Practically a fixture in the cath lab, he generates more revenues for the hospital than any of his colleagues. Last year alone, he performed over 1500 procedures, bringing in $18 million dollars to the cath lab, $27 million to the hospital. Dr. Connors is very good at what he does: 55-years old, he has been involved in high-tech heart care since the “early days,” 25 years ago, when hospital procedures really began to take off.
Over his career, he has personally performed over 25,000 heart procedures and has built a reputation as a skilled operator of complex coronary procedures. Because of his skills, he enjoys a vigorous flow of referrals for procedures from dozens of primary care physicians. His skill has also earned him referrals from cardiologist colleagues who seek his abilities for difficult cases.

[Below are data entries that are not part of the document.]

Lemma counted_used s regs i :
  counted s regs → used s i ↔ ∃ R r, R ∈ regs ∧ r ∈ R ∧ leads s r i.
Proof.
  intros [Hs Hn Hk]. unfold used. split.
  - intros (r & Hr & Hr0 & Hl). rewrite Hn in Hr0. destruct (proj1 (count_pos regs r)) as (R & ? & ?);
      [lia|]. by exists R, r.
  - intros (R & r & HR & Hr & Hl). exists r. split_and!; [by eapply Hk| |done]. rewrite Hn.
    assert (0 < count regs r) by (apply count_pos; eauto). lia.
Qed.

End Gc.
(* ===== verification/KeyStoreSpec.v ===== *)
(** * The key store: the theorems

    A scan is a sequence of [Insert]s. After [CommitReservedNodes] and [Flush] a listing of a
    scanned directory shows what the scan saw there, and every file's contents can be read. *)

From S2P Require Import Prelude Utf8 Cbor Codec Refs Ordered Upq Timer Db Crypto ModelSodium.
From S2P Require Import HashIndex ModelWorld BlobSpec.
From S2P Require Import Backend Blob BlobStore HashTree HashTreeSim HashStore StoreIndex HashStoreOk.
From S2P Require Import HashStoreSpec KeyIndex KeyIndexOk KeyIndexScan KeyStore KeyStoreOk.
From S2P Require Models.
Import Ordered.tags (Tag, num).
Import key_schema (KeyNode, mkKeyNode, KeyData, mkKeyData, key_tree, key_data).

(** ** What a scan saw *)

(** The unsigned fields of an entry's information are in their ranges, its name is one that
    the code can make. *)
Record entry_wf (e : key.Entry) : Prop := {
  ew_id : key.node_id e = None;
  ew_name : Models.FileName_wf (key.name (key.info e));
  ew_info : key.Info_wf (key.info e);
  ew_mode : from_option (λ z, is_u32 z) True (key.permissions (key.info e));
}.

(** What was seen last: an entry, and whether it was read (and what), or found with the time of
    modification that its row [d] has; its contents are [c] then. *)
Inductive seen := Read (c : option bytes) | Unchanged (d : KeyData) (c : option bytes).

Abbreviation scan := (gmap Z (key.Entry * seen)).

Section Scan.
Context {St R : Type} `{KeyBackendLaws St} `{ReaderLaws R}.
Context `{CborLaws Models.HashRefs} `{CborLaws Models.HashRef}.
Implicit Types (s : St) (x : InternalKeyIndex) (C : gmap Z bytes) (vs : scan).
Implicit Types (ks : InternalKeyIndex * St).

Definition looks_like x (e : key.Entry) (k : Z) (d : KeyData) : Prop :=
  key_tree (cur x) !! k = Some (entry_node e) ∧ top_row (cur x) k = Some d ∧ unchanged e d.
Definition looks_unchanged x (e : key.Entry) : Prop := ∃ k d, looks_like x e k d.

(** What the code inserts, where the index has room. *)
Record visit_ok x (e : key.Entry) (src : option (option R)) (c : option bytes) : Prop := {
  vo_entry : entry_wf e;
  vo_msg : insertable_msg e src;
  vo_source : source_holds (src ≫= λ o, o) c;
  vo_placed : placed x e;
}.

(** [vs] is what was seen, [C] the contents that are known: at first those of [C0], which the
    index has from an earlier scan. A file that looks unchanged may be read or not: its
    contents stay known if they really are what they were. *)
Inductive scanned (C0 : gmap Z bytes) ks0 : scan → gmap Z bytes → InternalKeyIndex * St → Prop :=
  | scanned_start : scanned C0 ks0 ∅ C0 ks0
  | scanned_insert vs C ks e src c fuel i ks' :
      scanned C0 ks0 vs C ks → visit_ok ks.1 e src c →
      handle fuel (Insert e src) ks = (Ok (Id i), ks') →
      ¬ looks_unchanged ks.1 e →
      scanned C0 ks0 (<[i := (e, Read c)]> vs) (contents i c C) ks'
  | scanned_unchanged vs C ks e src c d fuel i ks' :
      scanned C0 ks0 vs C ks → visit_ok ks.1 e src c →
      handle fuel (Insert e src) ks = (Ok (Id i), ks') →
      looks_like ks.1 e i d →
      scanned C0 ks0 (<[i := (e, Unchanged d c)]> vs)
        (if decide (C !! i = c) then C else base.delete i C) ks'.

(** The directories that a scan of [po] has reached. *)
Inductive in_scan vs (po : option Z) : option Z → Prop :=
  | in_scan_top : in_scan vs po po
  | in_scan_child q i e sn : in_scan vs po q → vs !! i = Some (e, sn) → key.parent_id e = q →
      in_scan vs po (Some i).

(** The row of an entry that was read. *)
Definition was_read (e : key.Entry) (c : option bytes) (d : KeyData) : Prop :=
  read_row e c d ∧ (is_Some c → key.data e = key.FilePlaceholder).

(** What looks unchanged is marked, or read all the same when its hash is not known. *)
Definition seen_row (e : key.Entry) (sn : seen) (d : KeyData) : Prop :=
  match sn with
  | Read c => was_read e c d
  | Unchanged d0 c => d = key_schema.set_tag tags.Reserved d0 ∨ was_read e c d
  end.

(** The rows behind what was seen. *)
Record saw (V : visited) vs : Prop := {
  saw_row : ∀ i e sn, vs !! i = Some (e, sn) → entry_wf e ∧ cast_id (key.parent_id e) ∧
    ∃ d, V !! i = Some (entry_node e, d) ∧ seen_row e sn d;
  saw_only : ∀ i nd, V !! i = Some nd → is_Some (vs !! i);
}.

Lemma saw_insert V vs i e sn d :
  saw V vs → entry_wf e → cast_id (key.parent_id e) → seen_row e sn d →
  saw (<[i := (entry_node e, d)]> V) (<[i := (e, sn)]> vs).
Proof.
  intros [Hr Ho] He Hc Hsn. split.
  - intros j e' sn'. rewrite lookup_insert_Some. intros [[<- [= <- <-]]|[Hne Hj]].
    + split_and!; [done..|]. exists d. by rewrite lookup_insert_eq.
    + destruct (Hr _ _ _ Hj) as (? & ? & d' & ? & ?). split_and!; [done..|].
      exists d'. by rewrite lookup_insert_ne.
  - intros j nd. rewrite lookup_insert_Some. intros [[<- _]|[Hne Hj]];
      apply lookup_insert_is_Some'; [by left|right; by eapply Ho].
Qed.

(** One [Insert] that has returned. *)
Lemma visit_run V C x s e src c N i ks' :
  Store_ok V C (x, s) → visit_ok x e src c →
  handle N (Insert e src) (x, s) = (Ok (Id i), ks') →
  inserted V C x s e c (Id i) ks' ∧ cast_id (key.parent_id e) ∧
  (is_Some c → key.data e = key.FilePlaceholder).
Proof.
  intros HS [He Hmsg Hsrc Hpl] Hrun.
  destruct (handle_insert_wp e src c (ew_id _ He) Hmsg Hsrc) as (N2 & Hwp).
  pose proof (wp_Ok_inv _ _ _ _ _ (Hwp (N + N2) ltac:(lia) V C x s HS Hpl)
    (handle_fuel N (N + N2) _ _ _ _ Hrun ltac:(lia))) as Hins.
  split_and!; [done| |].
  - eapply placed_cast; [|done]. apply HS.
  - intros [c' Hc']. destruct src; [done|]. simpl in Hsrc. congruence.
Qed.

(** An entry found unchanged looked unchanged. *)
Lemma inserted_inv V C x s e c i ks' :
  Store_ok V C (x, s) → inserted V C x s e c (Id i) ks' →
  ∃ d, (read_row e c d ∧ Store_ok (<[i := (entry_node e, d)]> V) (contents i c C) ks') ∨
    (∃ d0, looks_like x e i d0 ∧ d = key_schema.set_tag tags.Reserved d0 ∧
      Store_ok (<[i := (entry_node e, d)]> V) C ks').
Proof.
  intros HS (k & d & [= <-] & Hv & Hl & Hout). exists d.
  destruct Hout as [?|(d0 & Htop & Hun & Hd & HS')]; [by left|right]. exists d0.
  split; [|done]. split_and!; [|done..].
  assert (is_Some (key_tree (cur x) !! i)) as [m Hm].
  { unfold top_row in Htop. pose proof (sc_tables _ _ (proj1 HS)) as Hok.
    destruct (key_data (cur x) !! (i, false)) eqn:E; by eapply ok_node. }
  rewrite Hm. f_equal. pose proof (vs_tree _ _ _ _ _ _ Hv _ _ Hm).
  pose proof (vs_node _ _ _ _ _ _ Hv). congruence.
Qed.

Lemma Store_ok_less V C C' ks : C' ⊆ C → Store_ok V C ks → Store_ok V C' ks.
Proof.
  intros Hsub (? & ? & HC). split_and!; [done..|]. intros k c Hk. apply HC.
  by eapply lookup_weaken.
Qed.

Lemma scanned_ok C0 ks0 vs C ks :
  Store_ok ∅ C0 ks0 → scanned C0 ks0 vs C ks → ∃ V, Store_ok V C ks ∧ saw V vs.
Proof.
  intros Hstart Hs. induction Hs as [|vs C ks e src c N i ks' Hs IH Hv Hrun Hun
    |vs C ks e src c d0 N i ks' Hs IH Hv Hrun Hun].
  - exists ∅. split; [done|]. split; intros i ? *; by rewrite lookup_empty.
  - destruct IH as (V & HS & Hsaw). destruct ks as [x s].
    destruct (visit_run V C x s e src c N i ks' HS Hv Hrun) as (Hins & Hcast & Hd).
    destruct (inserted_inv _ _ _ _ _ _ _ _ HS Hins) as [d [[Hrow HS']|(d0 & ? & _)]].
    2: { destruct Hun. by exists i, d0. }
    exists (<[i := (entry_node e, d)]> V). split; [done|]. by apply saw_insert; [|apply Hv|..].
  - destruct IH as (V & HS & Hsaw). destruct ks as [x s].
    destruct (visit_run V C x s e src c N i ks' HS Hv Hrun) as (Hins & Hcast & Hd).
    destruct (inserted_inv _ _ _ _ _ _ _ _ HS Hins) as [d HS'].
    exists (<[i := (entry_node e, d)]> V). split.
    2: { apply saw_insert; [done|apply Hv|done|]. destruct HS' as [[? _]|(d1 & (_ & Htop & _) & -> & _)].
      - by right.
      - left. destruct Hun as (_ & Htop0 & _). cbn [fst] in Htop0. by simplify_eq. }
    destruct HS' as [[_ HS']|(_ & _ & _ & HS')]; (eapply Store_ok_less; [|exact HS']).
    + case_decide as Hc; [by rewrite <- Hc, contents_id|]. apply map_subseteq_spec.
      intros j c'. unfold contents. destruct (decide (j = i)) as [->|Hne].
      * by rewrite lookup_delete_eq.
      * by rewrite lookup_delete_ne, lookup_partial_alter_ne.
    + case_decide; [done|]. apply delete_subseteq.
Qed.

(** *** What a listing shows *)

(** A file that was not read and a link that is no UTF-8 have a directory's row. *)
Definition shown_data (e : key.Entry) (c : option bytes) : key.Data :=
  match c, key.data e with
  | Some _, _ => key.FilePlaceholder
  | None, key.Symlink path => if valid_utf8 path then key.Symlink path else key.DirPlaceholder
  | None, _ => key.DirPlaceholder
  end.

On any day, Dr. Connors typically schedules up to 12 procedures. His entire day is spent in the cath lab, usually from 7 am until 6 pm. He meets many patients for the first time on the catheterization laboratory table as staff shave their groin, preparing for the procedure. Much of the procedure itself is not even performed by Dr. Connors, but by one or another cardiologists-in-training, a “fellow,” or member of the fellowship the hospital proudly maintains as a clinical teaching institution. Nor will Dr. Connors talk to most patients at the close of the procedure. He leaves that to either the fellow or a nurse. Dr. Connors views himself as a procedural specialist, not someone who has to take care of patients. He gave up seeing patients in his office over 10 years ago.
Dr. Connors’ procedural enthusiasm gained him the attention of drug and medical device manufacturers. Because Dr. Connors lectures widely and advises colleagues, his comments can dramatically alter perceptions of the value of a technology. He has, on many occasions, catapulted an unpopular device to most-asked-for among colleagues, bringing millions of dollars in revenues to the manufacturer. One particularly lucrative arrangement he made around 10 years ago involved a “closure” device, a $400 single-use plug used to close the access site made during heart catheterizations. By swaying his colleagues at _______ Hospital, 50 orders per day (one per procedure) tallied $20,000 every day, $7.1 million dollars per year for the manufacturer. Although he’d used other devices on the market, the 5,000 shares of stock he was offered encouraged him to issue glowing comments to colleagues on the superiority of this specific brand of closure device. Now over 90% of all catheterizations at _______ Hospital conclude with the device manufactured by the company in which Dr. Connors maintains partial ownership.
Negative comments, on the other hand, topple other products when Dr. Connors sees fit to pan them. For this reason, device and drug manufacturers run straight to Dr. Connors to gain his good graces as soon as possible after a product is released into the market. Because the competition is just as likely to do the same, it has often come down to a bidding war, the company providing the most lucrative arrangement most likely to win.
Thus, Dr. Connors proudly boasts of how many times he has flown to Hawaii, Europe, and other exotic locations at industry expense. He also boasts of how, for $100,000 paid to him for a “consulting fee,” he can overturn the choice of products lining hospital shelves. As the hospital’s annual budget for coronary devices will top $84,000,000 this year, device manufacturers regard the sum paid Connors as a profitable investment.
Despite his lofty status in the hospital, Dr. Connors has long expressed a love-hate relationship with ________ Hospital. While he enjoys his work and has made a more than comfortable income, he has long felt that the hospital administration didn’t truly appreciate his contributions. Five years ago, he therefore demanded that he be made “Director of Research.” After all, he had hired a nurse to help him coordinate enrollment of patients into several device trials brought to him by medical device manufacturers. When he encountered an initial lukewarm response from hospital administrators, he threatened to take his “business” elsewhere to a competing hospital. Hospital administrators gave in. They provided him with the title he wanted, along with $100,000 annual “stipend.”
Just fiction? Make no bones about it: Cardiac care is business, big business. And there's money to be made, lots of it.